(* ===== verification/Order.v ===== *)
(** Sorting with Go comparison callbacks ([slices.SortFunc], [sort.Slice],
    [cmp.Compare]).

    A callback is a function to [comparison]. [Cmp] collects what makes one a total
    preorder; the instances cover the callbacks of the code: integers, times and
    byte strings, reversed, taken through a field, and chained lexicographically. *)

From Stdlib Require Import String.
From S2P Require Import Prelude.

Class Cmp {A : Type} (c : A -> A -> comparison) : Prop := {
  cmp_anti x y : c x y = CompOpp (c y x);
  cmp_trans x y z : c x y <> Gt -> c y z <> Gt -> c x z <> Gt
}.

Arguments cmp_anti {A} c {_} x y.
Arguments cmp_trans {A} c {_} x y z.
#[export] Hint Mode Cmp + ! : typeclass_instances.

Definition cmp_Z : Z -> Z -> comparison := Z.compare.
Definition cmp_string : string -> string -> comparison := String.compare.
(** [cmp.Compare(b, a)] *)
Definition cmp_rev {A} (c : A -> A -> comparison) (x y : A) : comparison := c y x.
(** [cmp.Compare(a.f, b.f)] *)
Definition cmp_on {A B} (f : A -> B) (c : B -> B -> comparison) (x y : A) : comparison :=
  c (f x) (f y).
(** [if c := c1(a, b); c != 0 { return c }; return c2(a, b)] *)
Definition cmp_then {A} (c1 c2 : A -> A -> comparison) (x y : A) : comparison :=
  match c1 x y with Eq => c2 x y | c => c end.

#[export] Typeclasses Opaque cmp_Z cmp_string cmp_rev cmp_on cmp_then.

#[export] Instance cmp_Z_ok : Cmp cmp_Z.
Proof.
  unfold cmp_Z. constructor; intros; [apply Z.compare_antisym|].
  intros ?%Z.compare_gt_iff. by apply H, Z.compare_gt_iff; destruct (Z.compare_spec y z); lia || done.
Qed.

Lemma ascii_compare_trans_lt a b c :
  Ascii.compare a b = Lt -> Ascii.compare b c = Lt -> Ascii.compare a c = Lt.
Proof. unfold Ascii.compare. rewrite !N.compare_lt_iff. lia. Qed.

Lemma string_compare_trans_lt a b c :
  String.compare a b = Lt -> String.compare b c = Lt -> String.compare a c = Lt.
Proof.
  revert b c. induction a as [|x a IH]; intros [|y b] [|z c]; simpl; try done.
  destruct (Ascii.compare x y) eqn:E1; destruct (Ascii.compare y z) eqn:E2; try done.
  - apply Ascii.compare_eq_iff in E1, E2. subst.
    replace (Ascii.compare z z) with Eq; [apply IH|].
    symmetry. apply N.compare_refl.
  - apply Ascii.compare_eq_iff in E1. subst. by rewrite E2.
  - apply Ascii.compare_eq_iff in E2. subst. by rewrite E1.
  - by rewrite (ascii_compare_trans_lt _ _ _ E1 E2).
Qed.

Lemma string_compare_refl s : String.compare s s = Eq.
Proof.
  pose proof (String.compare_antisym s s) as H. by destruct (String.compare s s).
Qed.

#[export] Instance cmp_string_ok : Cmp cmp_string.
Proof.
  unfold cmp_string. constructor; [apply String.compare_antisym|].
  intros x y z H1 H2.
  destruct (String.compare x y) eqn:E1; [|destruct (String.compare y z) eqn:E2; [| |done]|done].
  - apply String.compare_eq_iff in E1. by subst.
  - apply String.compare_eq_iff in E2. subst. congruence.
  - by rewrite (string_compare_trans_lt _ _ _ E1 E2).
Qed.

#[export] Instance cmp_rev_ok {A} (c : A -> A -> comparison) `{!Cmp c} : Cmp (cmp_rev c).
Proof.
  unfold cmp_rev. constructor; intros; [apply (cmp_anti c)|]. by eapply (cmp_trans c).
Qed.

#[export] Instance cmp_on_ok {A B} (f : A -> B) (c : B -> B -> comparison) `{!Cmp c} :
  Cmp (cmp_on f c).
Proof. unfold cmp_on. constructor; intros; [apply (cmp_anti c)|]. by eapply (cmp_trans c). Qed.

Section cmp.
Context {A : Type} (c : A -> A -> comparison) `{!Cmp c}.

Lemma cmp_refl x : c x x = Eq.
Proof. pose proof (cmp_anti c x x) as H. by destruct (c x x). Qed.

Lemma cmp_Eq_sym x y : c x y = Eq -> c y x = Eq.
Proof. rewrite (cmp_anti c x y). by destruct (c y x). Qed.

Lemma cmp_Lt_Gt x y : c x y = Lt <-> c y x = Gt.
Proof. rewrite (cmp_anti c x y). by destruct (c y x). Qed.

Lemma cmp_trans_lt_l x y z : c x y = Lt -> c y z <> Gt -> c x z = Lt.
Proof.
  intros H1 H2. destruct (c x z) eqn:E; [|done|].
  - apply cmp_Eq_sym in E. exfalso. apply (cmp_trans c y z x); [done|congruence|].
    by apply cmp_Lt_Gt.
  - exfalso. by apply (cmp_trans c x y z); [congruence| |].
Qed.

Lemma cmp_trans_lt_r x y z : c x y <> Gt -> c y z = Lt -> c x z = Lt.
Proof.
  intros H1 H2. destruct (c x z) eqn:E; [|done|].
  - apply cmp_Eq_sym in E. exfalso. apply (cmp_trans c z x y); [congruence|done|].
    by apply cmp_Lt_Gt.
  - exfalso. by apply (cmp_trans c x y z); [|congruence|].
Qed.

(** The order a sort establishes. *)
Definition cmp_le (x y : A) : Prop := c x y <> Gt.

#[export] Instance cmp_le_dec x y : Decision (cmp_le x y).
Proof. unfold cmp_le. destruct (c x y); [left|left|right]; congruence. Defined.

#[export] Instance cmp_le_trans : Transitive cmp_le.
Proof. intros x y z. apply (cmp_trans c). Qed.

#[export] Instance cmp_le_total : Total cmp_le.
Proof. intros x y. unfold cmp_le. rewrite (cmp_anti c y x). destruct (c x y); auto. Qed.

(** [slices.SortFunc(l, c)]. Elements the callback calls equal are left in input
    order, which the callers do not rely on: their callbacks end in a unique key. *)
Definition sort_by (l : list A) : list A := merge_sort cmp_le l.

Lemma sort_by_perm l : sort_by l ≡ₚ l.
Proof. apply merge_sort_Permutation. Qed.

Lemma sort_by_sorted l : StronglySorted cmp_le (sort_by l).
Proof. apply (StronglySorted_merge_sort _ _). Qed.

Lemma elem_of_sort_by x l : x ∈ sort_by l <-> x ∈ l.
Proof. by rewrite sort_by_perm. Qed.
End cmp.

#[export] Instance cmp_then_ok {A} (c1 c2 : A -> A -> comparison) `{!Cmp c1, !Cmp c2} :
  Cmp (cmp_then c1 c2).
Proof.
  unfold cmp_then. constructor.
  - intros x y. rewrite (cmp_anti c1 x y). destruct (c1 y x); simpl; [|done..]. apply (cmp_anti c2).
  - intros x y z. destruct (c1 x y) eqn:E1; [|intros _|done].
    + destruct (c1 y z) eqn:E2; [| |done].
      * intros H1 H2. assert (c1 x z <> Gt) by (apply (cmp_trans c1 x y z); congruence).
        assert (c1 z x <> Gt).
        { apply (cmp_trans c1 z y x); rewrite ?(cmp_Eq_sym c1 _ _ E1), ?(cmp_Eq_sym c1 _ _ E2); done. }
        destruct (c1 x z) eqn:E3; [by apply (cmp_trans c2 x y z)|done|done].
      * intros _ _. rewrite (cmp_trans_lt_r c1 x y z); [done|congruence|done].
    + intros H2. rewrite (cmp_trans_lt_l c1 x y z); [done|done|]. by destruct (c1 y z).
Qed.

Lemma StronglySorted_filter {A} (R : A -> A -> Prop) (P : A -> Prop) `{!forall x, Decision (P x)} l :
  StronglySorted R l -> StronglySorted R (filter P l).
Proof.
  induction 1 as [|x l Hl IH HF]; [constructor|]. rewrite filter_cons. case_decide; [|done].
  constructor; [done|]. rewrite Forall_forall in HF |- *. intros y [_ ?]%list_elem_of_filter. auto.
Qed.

==

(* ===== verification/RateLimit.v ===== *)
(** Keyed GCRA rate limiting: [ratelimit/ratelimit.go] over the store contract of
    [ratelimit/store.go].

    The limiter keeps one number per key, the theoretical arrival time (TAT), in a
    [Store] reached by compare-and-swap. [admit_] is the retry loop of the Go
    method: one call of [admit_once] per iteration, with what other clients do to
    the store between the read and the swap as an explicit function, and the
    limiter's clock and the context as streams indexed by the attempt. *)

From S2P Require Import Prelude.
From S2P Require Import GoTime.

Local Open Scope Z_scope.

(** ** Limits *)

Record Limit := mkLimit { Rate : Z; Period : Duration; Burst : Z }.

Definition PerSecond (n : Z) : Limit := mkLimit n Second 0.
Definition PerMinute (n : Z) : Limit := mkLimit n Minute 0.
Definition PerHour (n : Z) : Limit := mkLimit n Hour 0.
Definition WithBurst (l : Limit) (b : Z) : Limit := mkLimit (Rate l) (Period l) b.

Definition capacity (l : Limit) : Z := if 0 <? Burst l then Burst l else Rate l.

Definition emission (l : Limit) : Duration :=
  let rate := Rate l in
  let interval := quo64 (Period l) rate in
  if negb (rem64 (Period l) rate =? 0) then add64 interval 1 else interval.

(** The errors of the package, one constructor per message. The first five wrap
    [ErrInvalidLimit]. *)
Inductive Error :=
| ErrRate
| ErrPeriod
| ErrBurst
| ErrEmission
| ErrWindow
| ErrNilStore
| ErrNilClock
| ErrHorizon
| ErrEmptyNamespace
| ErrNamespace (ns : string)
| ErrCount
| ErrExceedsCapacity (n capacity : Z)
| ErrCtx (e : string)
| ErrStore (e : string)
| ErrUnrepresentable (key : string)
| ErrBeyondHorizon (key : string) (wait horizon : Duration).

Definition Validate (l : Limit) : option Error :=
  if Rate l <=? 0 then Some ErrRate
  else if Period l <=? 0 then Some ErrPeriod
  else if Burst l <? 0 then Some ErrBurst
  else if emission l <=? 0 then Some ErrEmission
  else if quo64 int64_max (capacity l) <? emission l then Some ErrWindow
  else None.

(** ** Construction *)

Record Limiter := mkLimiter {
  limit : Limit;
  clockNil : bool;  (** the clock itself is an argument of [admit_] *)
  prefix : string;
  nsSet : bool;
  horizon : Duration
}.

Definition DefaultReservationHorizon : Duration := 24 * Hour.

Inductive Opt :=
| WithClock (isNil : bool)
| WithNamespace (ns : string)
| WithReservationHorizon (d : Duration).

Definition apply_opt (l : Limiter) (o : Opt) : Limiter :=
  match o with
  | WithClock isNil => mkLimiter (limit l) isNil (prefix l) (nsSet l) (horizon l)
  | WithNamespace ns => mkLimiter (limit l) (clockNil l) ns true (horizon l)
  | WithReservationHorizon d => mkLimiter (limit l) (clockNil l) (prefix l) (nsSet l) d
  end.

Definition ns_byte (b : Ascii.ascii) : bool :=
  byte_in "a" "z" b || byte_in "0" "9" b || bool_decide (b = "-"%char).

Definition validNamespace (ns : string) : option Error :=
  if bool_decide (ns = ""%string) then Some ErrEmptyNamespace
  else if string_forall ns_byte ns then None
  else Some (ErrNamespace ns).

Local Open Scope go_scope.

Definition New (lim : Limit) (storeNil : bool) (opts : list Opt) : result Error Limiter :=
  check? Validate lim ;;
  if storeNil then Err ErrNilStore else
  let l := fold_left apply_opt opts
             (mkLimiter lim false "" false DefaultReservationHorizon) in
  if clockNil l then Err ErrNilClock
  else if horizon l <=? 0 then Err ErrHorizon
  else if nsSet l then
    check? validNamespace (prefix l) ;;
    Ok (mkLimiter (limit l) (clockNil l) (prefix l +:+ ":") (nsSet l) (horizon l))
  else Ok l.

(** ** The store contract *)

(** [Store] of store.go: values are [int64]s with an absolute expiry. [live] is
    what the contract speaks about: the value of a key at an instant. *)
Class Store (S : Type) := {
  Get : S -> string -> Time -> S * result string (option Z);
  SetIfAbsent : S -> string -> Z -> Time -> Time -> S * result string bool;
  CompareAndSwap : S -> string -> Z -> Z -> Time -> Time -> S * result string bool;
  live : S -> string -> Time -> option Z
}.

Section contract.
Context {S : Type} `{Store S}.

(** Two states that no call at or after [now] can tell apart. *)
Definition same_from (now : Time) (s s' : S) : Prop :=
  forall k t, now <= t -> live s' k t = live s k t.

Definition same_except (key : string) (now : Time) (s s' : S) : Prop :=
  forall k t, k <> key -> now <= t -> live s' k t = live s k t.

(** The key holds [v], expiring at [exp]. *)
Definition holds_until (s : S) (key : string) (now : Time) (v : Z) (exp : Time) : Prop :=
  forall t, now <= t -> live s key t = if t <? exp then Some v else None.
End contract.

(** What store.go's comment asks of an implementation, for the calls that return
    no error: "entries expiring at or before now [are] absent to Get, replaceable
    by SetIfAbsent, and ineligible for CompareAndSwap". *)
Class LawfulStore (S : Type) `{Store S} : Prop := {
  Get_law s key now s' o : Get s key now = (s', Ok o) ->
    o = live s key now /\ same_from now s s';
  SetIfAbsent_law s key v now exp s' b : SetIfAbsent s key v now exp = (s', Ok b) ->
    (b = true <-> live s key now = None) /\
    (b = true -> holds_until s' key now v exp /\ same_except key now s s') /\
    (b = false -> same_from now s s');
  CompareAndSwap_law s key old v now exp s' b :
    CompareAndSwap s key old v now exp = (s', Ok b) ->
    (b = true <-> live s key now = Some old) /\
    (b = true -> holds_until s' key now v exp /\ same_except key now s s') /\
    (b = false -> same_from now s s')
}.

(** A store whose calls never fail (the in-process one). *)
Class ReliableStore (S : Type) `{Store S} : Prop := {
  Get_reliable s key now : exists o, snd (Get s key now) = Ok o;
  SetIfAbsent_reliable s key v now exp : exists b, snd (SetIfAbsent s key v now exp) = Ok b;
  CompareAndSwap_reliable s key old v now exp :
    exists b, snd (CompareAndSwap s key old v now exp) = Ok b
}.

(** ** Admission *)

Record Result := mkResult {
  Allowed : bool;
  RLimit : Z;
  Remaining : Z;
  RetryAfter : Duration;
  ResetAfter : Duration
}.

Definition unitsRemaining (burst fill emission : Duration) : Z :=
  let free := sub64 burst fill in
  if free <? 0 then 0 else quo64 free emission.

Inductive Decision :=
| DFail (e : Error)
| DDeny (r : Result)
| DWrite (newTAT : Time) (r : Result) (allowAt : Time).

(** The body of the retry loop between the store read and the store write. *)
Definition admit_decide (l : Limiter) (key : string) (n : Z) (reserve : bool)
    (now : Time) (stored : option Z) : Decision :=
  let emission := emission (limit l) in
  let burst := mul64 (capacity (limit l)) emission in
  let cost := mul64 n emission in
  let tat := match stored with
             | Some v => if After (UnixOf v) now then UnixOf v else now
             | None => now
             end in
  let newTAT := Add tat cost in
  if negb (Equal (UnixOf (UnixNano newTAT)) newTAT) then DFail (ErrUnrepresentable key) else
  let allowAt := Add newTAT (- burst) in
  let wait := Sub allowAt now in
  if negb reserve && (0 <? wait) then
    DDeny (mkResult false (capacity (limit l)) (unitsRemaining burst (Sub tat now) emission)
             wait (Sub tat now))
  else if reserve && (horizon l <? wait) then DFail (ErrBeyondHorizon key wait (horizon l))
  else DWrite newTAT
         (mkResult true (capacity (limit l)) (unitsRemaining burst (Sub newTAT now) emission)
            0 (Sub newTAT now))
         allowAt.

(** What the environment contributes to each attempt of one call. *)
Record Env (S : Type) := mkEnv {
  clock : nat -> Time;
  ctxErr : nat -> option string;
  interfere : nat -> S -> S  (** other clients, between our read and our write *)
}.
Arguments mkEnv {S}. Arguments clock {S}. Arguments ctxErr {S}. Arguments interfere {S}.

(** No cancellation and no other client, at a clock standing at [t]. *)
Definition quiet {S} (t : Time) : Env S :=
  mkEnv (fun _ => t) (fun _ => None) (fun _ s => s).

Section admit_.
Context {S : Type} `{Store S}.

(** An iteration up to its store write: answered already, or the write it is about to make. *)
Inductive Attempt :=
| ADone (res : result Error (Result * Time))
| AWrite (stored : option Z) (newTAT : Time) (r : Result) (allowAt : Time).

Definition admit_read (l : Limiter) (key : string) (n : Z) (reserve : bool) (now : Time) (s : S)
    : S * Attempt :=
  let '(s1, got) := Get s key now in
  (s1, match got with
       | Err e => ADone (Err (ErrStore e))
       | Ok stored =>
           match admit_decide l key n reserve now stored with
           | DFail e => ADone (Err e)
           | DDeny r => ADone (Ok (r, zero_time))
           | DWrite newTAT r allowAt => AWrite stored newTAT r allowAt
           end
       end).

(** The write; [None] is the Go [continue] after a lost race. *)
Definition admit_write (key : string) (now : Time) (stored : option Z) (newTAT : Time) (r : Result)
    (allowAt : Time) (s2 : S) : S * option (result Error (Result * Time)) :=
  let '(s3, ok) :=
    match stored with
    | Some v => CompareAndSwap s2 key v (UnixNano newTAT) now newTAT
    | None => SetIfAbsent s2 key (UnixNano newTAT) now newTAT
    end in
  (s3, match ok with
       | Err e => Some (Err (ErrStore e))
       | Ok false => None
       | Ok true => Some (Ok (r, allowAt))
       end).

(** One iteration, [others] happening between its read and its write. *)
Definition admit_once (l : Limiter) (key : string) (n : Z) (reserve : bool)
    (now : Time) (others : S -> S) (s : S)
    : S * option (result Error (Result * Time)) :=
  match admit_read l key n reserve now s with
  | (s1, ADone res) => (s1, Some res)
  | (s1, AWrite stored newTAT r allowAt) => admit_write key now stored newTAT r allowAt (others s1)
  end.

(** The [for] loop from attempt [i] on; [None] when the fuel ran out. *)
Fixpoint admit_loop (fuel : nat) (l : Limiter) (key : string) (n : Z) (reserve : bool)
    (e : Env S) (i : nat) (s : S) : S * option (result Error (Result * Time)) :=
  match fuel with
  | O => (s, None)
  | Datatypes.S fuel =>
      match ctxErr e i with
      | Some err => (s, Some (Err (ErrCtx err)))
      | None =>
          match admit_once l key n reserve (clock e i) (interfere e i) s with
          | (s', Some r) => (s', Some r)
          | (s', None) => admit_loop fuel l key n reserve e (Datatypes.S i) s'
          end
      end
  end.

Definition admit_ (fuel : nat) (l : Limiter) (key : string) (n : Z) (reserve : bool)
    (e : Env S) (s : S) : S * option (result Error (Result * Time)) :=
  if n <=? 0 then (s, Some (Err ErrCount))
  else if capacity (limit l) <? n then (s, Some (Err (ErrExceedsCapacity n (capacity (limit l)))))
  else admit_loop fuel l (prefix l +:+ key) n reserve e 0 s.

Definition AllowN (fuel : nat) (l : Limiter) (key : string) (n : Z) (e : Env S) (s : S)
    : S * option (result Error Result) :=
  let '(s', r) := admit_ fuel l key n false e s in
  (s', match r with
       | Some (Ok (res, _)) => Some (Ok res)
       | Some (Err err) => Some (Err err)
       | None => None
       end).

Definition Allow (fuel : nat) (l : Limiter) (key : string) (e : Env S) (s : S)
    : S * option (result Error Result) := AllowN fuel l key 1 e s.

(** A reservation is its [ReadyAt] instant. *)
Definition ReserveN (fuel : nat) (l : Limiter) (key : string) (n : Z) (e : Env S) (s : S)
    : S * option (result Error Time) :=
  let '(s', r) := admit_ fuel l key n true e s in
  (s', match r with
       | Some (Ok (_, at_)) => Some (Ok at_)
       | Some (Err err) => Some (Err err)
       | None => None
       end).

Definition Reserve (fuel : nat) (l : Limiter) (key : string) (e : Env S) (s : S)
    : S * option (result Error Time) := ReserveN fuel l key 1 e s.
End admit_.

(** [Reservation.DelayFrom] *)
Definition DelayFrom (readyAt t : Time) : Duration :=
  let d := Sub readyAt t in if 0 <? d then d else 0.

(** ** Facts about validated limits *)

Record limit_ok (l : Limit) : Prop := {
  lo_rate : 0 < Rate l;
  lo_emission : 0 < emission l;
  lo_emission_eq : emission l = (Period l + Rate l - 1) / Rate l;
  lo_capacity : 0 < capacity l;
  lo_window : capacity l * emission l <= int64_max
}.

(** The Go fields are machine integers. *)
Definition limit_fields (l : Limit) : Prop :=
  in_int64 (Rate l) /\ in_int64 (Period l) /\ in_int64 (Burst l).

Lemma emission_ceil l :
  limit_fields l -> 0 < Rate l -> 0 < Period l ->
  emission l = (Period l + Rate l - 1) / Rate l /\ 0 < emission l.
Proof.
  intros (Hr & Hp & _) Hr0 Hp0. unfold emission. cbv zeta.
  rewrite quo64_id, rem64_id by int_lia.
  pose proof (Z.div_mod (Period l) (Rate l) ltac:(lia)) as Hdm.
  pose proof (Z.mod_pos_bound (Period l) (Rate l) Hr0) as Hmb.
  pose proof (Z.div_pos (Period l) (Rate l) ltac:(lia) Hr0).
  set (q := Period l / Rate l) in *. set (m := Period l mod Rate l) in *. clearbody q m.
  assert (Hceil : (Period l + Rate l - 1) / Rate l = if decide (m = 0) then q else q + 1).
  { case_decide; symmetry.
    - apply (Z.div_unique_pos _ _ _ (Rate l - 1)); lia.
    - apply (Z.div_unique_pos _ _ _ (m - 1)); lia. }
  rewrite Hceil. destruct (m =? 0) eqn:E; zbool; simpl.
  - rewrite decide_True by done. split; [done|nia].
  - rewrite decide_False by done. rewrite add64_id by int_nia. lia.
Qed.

ACTIVITY: The required answer is the exact run of lines above starting at the line with "[ratelimit/store.go]." and ending at the line with "method: one call", with both ends present.

TASK SOLUTION:
    [ratelimit/store.go].

    The limiter keeps one number per key, the theoretical arrival time (TAT), in a
    [Store] reached by compare-and-swap. [admit_] is the retry loop of the Go
    method: one call of [admit_once] per iteration, with what other clients do to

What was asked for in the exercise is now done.